Most of us have heard of solar storms, but it’s easy to underestimate what a really powerful solar storm can do. In a major solar explosion, the sun could blast Earth with a surge of charged particles and electromagnetic energy powerful enough to bend magnetic fields and send unnecessary currents through long power lines. The most dramatic example we know of is the Carrington case of 1859. Telegraph systems sparked and malfunctioned across the continent, equipment caught fire, and brilliant aurora borealis appeared in places they should never have been seen. New research suggests that if a similar event were to occur today, it would be far more devastating, damaging parts of the power grid, crippled communications systems, and taken entire regions suddenly and silently offline.
Imagine what such a shock could mean for Bitcoin.
If a storm the size of Carrington were to destroy much of the world’s power and communications infrastructure, a large proportion of miners could disappear from the network at the same time. Imagine a scenario where around 80% of the hashrate disappears instantly. Blocks will not stop, but they will arrive much less frequently while the network gradually stabilizes and the difficulties adapt to the new reality.

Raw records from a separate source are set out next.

(* ===== verification/RequestId.v ===== *)
(** * Ankaios server: request ids

    [server/src/ankaios_server/request_id.rs]: the ids under which the server
    keeps log campaigns and event subscriptions, parsed from the id of the
    request.  The parser indexes the parts of the string without a check, so
    that it panics on a string with too few separators; a panic is [None]. *)

From Stdlib Require Import Ascii.
From stdpp Require Import base tactics gmap strings list.
From S2P Require Import Prelude.

Record CliRequestId := { cli_name : string; cli_request_id : string }.
Record AgentRequestId := {
  request_agent_name : string;
  request_workload_name : string;
  agent_request_id : string
}.
Inductive RequestId :=
  | FromCli (r : CliRequestId)
  | FromAgent (r : AgentRequestId).

#[export] Instance CliRequestId_eq_dec : EqDecision CliRequestId.
Proof. solve_decision. Defined.
#[export] Instance AgentRequestId_eq_dec : EqDecision AgentRequestId.
Proof. solve_decision. Defined.
#[export] Instance RequestId_eq_dec : EqDecision RequestId.
Proof. solve_decision. Defined.
#[export] Instance CliRequestId_countable : Countable CliRequestId.
Proof.
  apply (inj_countable' (λ r, (cli_name r, cli_request_id r)) (λ '(n, i), Build_CliRequestId n i)).
  by intros [].
Defined.
#[export] Instance AgentRequestId_countable : Countable AgentRequestId.
Proof.
  apply (inj_countable'
    (λ r, (request_agent_name r, request_workload_name r, agent_request_id r))
    (λ '(a, w, i), Build_AgentRequestId a w i)).
  by intros [].
Defined.
#[export] Instance RequestId_countable : Countable RequestId.
Proof.
  apply (inj_countable' (λ r, match r with FromCli r => inl r | FromAgent r => inr r end)
    (λ r, match r with inl r => FromCli r | inr r => FromAgent r end)).
  by intros [].
Defined.

Definition SEPARATOR : ascii := "@".
Definition CLI_PREFIX : string := "cli-conn".
Definition CLI_REQUEST_PARTS_LEN : nat := 2.
Definition CLI_REQUEST_NAME_INDEX : nat := 0.
Definition CLI_REQUEST_ID_INDEX : nat := 1.
Definition AGENT_REQUEST_PARTS_LEN : nat := 3.
Definition AGENT_REQUEST_NAME_INDEX : nat := 0.
Definition AGENT_REQUEST_WORKLOAD_NAME_INDEX : nat := 1.
Definition AGENT_REQUEST_ID_INDEX : nat := 2.

Definition cli_request_id_to_string (r : CliRequestId) : string :=
  cli_name r +:+ String SEPARATOR (cli_request_id r).
Definition agent_request_id_to_string (r : AgentRequestId) : string :=
  request_agent_name r +:+ String SEPARATOR
    (request_workload_name r +:+ String SEPARATOR (agent_request_id r)).

Definition to_string_id (r : RequestId) : string :=
  match r with
  | FromCli r => cli_request_id_to_string r
  | FromAgent r => agent_request_id_to_string r
  end.

Definition to_string_ids {A} `{Countable A} (f : A → string) (request_ids : gset A) : gset string :=
  set_map f request_ids.

(** [impl From<S> for RequestId]. *)
Definition request_id_from (request_id : string) : option RequestId :=
  if starts_with CLI_PREFIX request_id then
    let parts := splitn CLI_REQUEST_PARTS_LEN SEPARATOR request_id in
    name ← parts !! CLI_REQUEST_NAME_INDEX;
    id ← parts !! CLI_REQUEST_ID_INDEX;
    Some (FromCli {| cli_name := name; cli_request_id := id |})
  else
    let parts := splitn AGENT_REQUEST_PARTS_LEN SEPARATOR request_id in
    name ← parts !! AGENT_REQUEST_NAME_INDEX;
    wl ← parts !! AGENT_REQUEST_WORKLOAD_NAME_INDEX;
    id ← parts !! AGENT_REQUEST_ID_INDEX;
    Some (FromAgent
      {| request_agent_name := name; request_workload_name := wl; agent_request_id := id |}).

(** What the connections of the server produce: the name of a CLI connection
    starts with the prefix, the name of an agent does not, and no name holds
    the separator. *)
Definition request_id_wf (r : RequestId) : Prop :=
  match r with
  | FromCli r => starts_with CLI_PREFIX (cli_name r) = true ∧ has_char SEPARATOR (cli_name r) = false
  | FromAgent r =>
    starts_with CLI_PREFIX (request_agent_name r) = false ∧
    has_char SEPARATOR (request_agent_name r) = false ∧
    has_char SEPARATOR (request_workload_name r) = false
  end.
#[export] Instance request_id_wf_dec r : Decision (request_id_wf r).
Proof. destruct r; unfold request_id_wf; apply _. Defined.

(** ** Lemmas *)

(** A prefix without the separator is found in the part before the separator. *)
Lemma starts_with_before_sep p s r c :
  has_char c p = false → starts_with p (s +:+ String c r) = starts_with p s.
Proof.
  unfold starts_with. revert s. induction p as [|a p IH]; intros s.
  - by destruct s; simpl; destruct r.
  - rewrite has_char_cons. case_bool_decide as Ha; [done|]. intros Hp.
    destruct s as [|b s]; simpl.
    + destruct (ascii_dec a c); [done|done].
    + destruct (ascii_dec a b); [by apply IH|done].
Qed.

Lemma request_id_from_to_string r : request_id_wf r → request_id_from (to_string_id r) = Some r.
Proof.
  destruct r as [[n i]|[a w i]]; simpl.
  - intros [Hp Hn]. unfold request_id_from, cli_request_id_to_string. simpl.
    rewrite starts_with_before_sep, Hp by done. simpl. by rewrite split_once_app.
  - intros (Hp & Ha & Hw). unfold request_id_from, agent_request_id_to_string. simpl.
    rewrite starts_with_before_sep, Hp by done. simpl. by rewrite !split_once_app.
Qed.

Lemma request_id_from_Some s r :
  request_id_from s = Some r → to_string_id r = s ∧ request_id_wf r.
Proof.
  unfold request_id_from. simpl. destruct (starts_with CLI_PREFIX s) eqn:Hp.
  - destruct (split_once SEPARATOR s) as [[n i]|] eqn:Hs; simpl; [|done].
    intros [= <-]. apply split_once_Some in Hs as [-> Hn]. split; [done|]. split; [|done].
    by rewrite starts_with_before_sep in Hp.
  - destruct (split_once SEPARATOR s) as [[a rest]|] eqn:Hs; simpl; [|done].
    destruct (split_once SEPARATOR rest) as [[w i]|] eqn:Hrest; simpl; [|done].
    intros [= <-]. apply split_once_Some in Hs as [-> Ha].
    apply split_once_Some in Hrest as [-> Hw]. split; [done|]. split; [|done].
    by rewrite starts_with_before_sep in Hp.
Qed.

Lemma request_id_from_inj s1 s2 r :
  request_id_from s1 = Some r → request_id_from s2 = Some r → s1 = s2.
Proof.
  intros [<- _]%request_id_from_Some [<- _]%request_id_from_Some. done.
Qed.

(** ** Properties *)

(** Parsing request ids is exactly the inverse of printing them: the
    parser accepts the string of every well-formed id and returns that id, and
    whatever it returns is well-formed and prints as the string that was
    parsed.  The log campaign store relies on the latter when it looks up the
    printed id. *)
Theorem request_id_roundtrip s r :
  request_id_from s = Some r ↔ to_string_id r = s ∧ request_id_wf r.
Proof.
  split; [apply request_id_from_Some|]. intros [<- Hr]. by apply request_id_from_to_string.
Qed.

Fixpoint count_char (c : ascii) (s : string) : nat :=
  match s with
  | EmptyString => 0
  | String a s => (if decide (a = c) then 1 else 0) + count_char c s
  end.

Lemma count_char_zero c s : count_char c s = 0 ↔ has_char c s = false.
Proof.
  induction s as [|a s IH]; [done|]. rewrite has_char_cons. simpl.
  case_decide; [by rewrite bool_decide_eq_true_2|].
  rewrite bool_decide_eq_false_2 by done. done.
Qed.

Lemma count_char_split_once c s p r :
  split_once c s = Some (p, r) → count_char c s = S (count_char c r).
Proof.
  revert p. induction s as [|a s IH]; intros p; simpl; [done|].
  case_decide; [by intros [= _ ->]|].
  destruct (split_once c s) as [[p' r']|]; simpl; [|done].
  intros [= _ ->]. by apply (IH p').
Qed.

(** The parser panics exactly on the ids with too few separators: one is
    needed for an id with the prefix of CLI connections and two for any
    other, so that the empty id always panics. *)
Theorem request_id_from_panics s :
  request_id_from s = None ↔
  count_char SEPARATOR s < (if starts_with CLI_PREFIX s then 1 else 2).
Proof.
  unfold request_id_from. simpl. destruct (starts_with CLI_PREFIX s).
  - destruct (split_once SEPARATOR s) as [[n i]|] eqn:Hs; simpl.
    + apply count_char_split_once in Hs. split; [done|lia].
    + apply split_once_None, count_char_zero in Hs. split; [lia|done].
  - destruct (split_once SEPARATOR s) as [[a rest]|] eqn:Hs; simpl.
    + apply count_char_split_once in Hs.
      destruct (split_once SEPARATOR rest) as [[w i]|] eqn:Hrest; simpl.
      * apply count_char_split_once in Hrest. split; [done|lia].
      * apply split_once_None, count_char_zero in Hrest. split; [lia|done].
    + apply split_once_None, count_char_zero in Hs. split; [lia|done].
Qed.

This raises some interesting questions. What exactly will happen during this slow block period? In addition to a hashrate collapse, how robust will the system be if parts of the world temporarily become isolated and continue mining their own versions of the chain? And the deeper question is: Is Bitcoin designed to withstand an event in which a large portion of its mining power disappears without warning?
My aim is simply to understand how the protocol behaves under such extreme but physically plausible scenarios, and whether clearer explanations and guidance could help node operators and miners navigate the protocol.
Thank you for your feedback.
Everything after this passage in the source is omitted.